Kinetic characterization of human phosphopantothenoylcysteine synthetase

Phosphopantothenoylcysteine synthetase (PPCS) catalyzes the formation of phosphopantothenoylcysteine from (R)-phosphopantothenate and l-cysteine with the concomitant consumption of a nucleotide triphosphate. Herein, the human coaB gene encoding PPCS is cloned into pET23a and overexpressed in E. coli BL21(DE3), to yield 10 mg of purified enzyme per liter of culture. Detailed kinetic studies found that this PPCS follows a similar Bi Uni Uni Bi Ping Pong mechanism as previously described for the E. faecalis PPCS, except that the human enzyme can use both ATP and CTP with similar affinity.
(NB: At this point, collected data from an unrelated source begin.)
(** C1: the handshake lets the worker into the steady state only on a reply
    whose frame has version 1013, the worker's own role and the create
    opcode of that role; a timeout or any other reply sends the worker
    straight to its exit, where [isWorking] is cleared. *)
Theorem handshake_gate (fuel : nat) (w0 w : World) :
  errorConnect (self w0) = false ->
  send_handshake w0 = (Returned Next, w) ->
  exists r evs,
    let w' := {| self := self w; history := history w ++ evs |} in
    recv_handshake w = (Returned r, w') /\
    (r = Next <->
     exists controlMsg second,
       received evs = [Returns (true, controlMsg); Returns second] /\
       forall garbage,
         accepted_reply (clientType (self w)) (ControlFrame_of_message garbage controlMsg)) /\
    (forall m rest, received evs = Returns (false, m) :: rest -> r = Return) /\
    (forall controlMsg second garbage,
       received evs = [Returns (true, controlMsg); Returns second] ->
       ~ accepted_reply (clientType (self w)) (ControlFrame_of_message garbage controlMsg) ->
       r = Return) /\
    match r with
    | Next => serve fuel w0 = at_scope_exit (steady_state fuel) scope_exit w'
    | Return =>
        exists evs',
          serve fuel w0 =
            (Returned tt, {| self := set_isWorking false (self w);
                             history := history w' ++ evs' |}) /\
          sent_parts evs' = [] /\
          good (set_isWorking false (self w)) = false
    end.
Proof.
  intros He Hs.
  destruct (recv_handshake_cases w) as (r & evs & Hrun & _ & Hcase).
  exists r, evs. cbv zeta. split; [exact Hrun|].
  assert (Hiff : r = Next <->
            exists controlMsg second,
              received evs = [Returns (true, controlMsg); Returns second] /\
              forall garbage,
                accepted_reply (clientType (self w))
                  (ControlFrame_of_message garbage controlMsg)).
  { destruct r; split; auto; try discriminate.
    intros (c & s & Hrecv & Hacc).
    destruct (Hcase c s Hrecv) as (g & Hno). destruct Hno. apply Hacc. }
  split; [exact Hiff|]. split; [|split].
  - intros m rest Hrecv. destruct r; [|reflexivity].
    destruct Hcase as (c & s & Hrecv' & _). congruence.
  - intros c s g Hrecv Hno. destruct r; [|reflexivity].
    destruct Hcase as (c' & s' & Hrecv' & Hacc).
    rewrite Hrecv in Hrecv'. injection Hrecv' as <- <-. destruct Hno. apply Hacc.
  - rewrite (serve_after_handshake fuel w0 w r _ He Hs Hrun).
    destruct r; [reflexivity|].
    unfold at_scope_exit, ret.
    match goal with |- context [scope_exit ?w1] =>
      destruct (scope_exit_spec w1) as (evs' & -> & Hsent) end.
    exists evs'. auto.
Qed.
One significant difference for human PPCS catalysis with respect to ATP and CTP is that the enzyme shows cooperative binding of ATP, measured as a Hill constant of 1.7. PPCS catalysis under CTP conditions displayed Michaelis constants of 265 μM, 57 μM, and 16 μM for CTP, PPA, and cysteine, respectively, with a k_cat of 0.53 ± 0.01 s^? 1 for the reaction. Taking into account the cooperativity under ATP condition, PPCS exhibited Michaelis constants of 269 μM, 13 μM, and 14 μM for ATP, PPA, and cysteine, respectively, with a k_cat of 0.56 s^? 1 for the reaction. Oxygen transfer studies found that ¹⁸O from carboxyl-¹⁸O] phosphopantothenate is incorporated into the AMP or CMP produced during PPCS catalysis, consistent with the formation of a phosphopantothenoyl cytidylate or phosphopantothenoyl adenylate intermediate, supporting similar catalytic mechanisms under both CTP and ATP conditions. Inhibition studies with GTP and UTP as well as product inhibition studies with CMP and AMP suggest that human PPCS lacks strong nucleotide selectivity.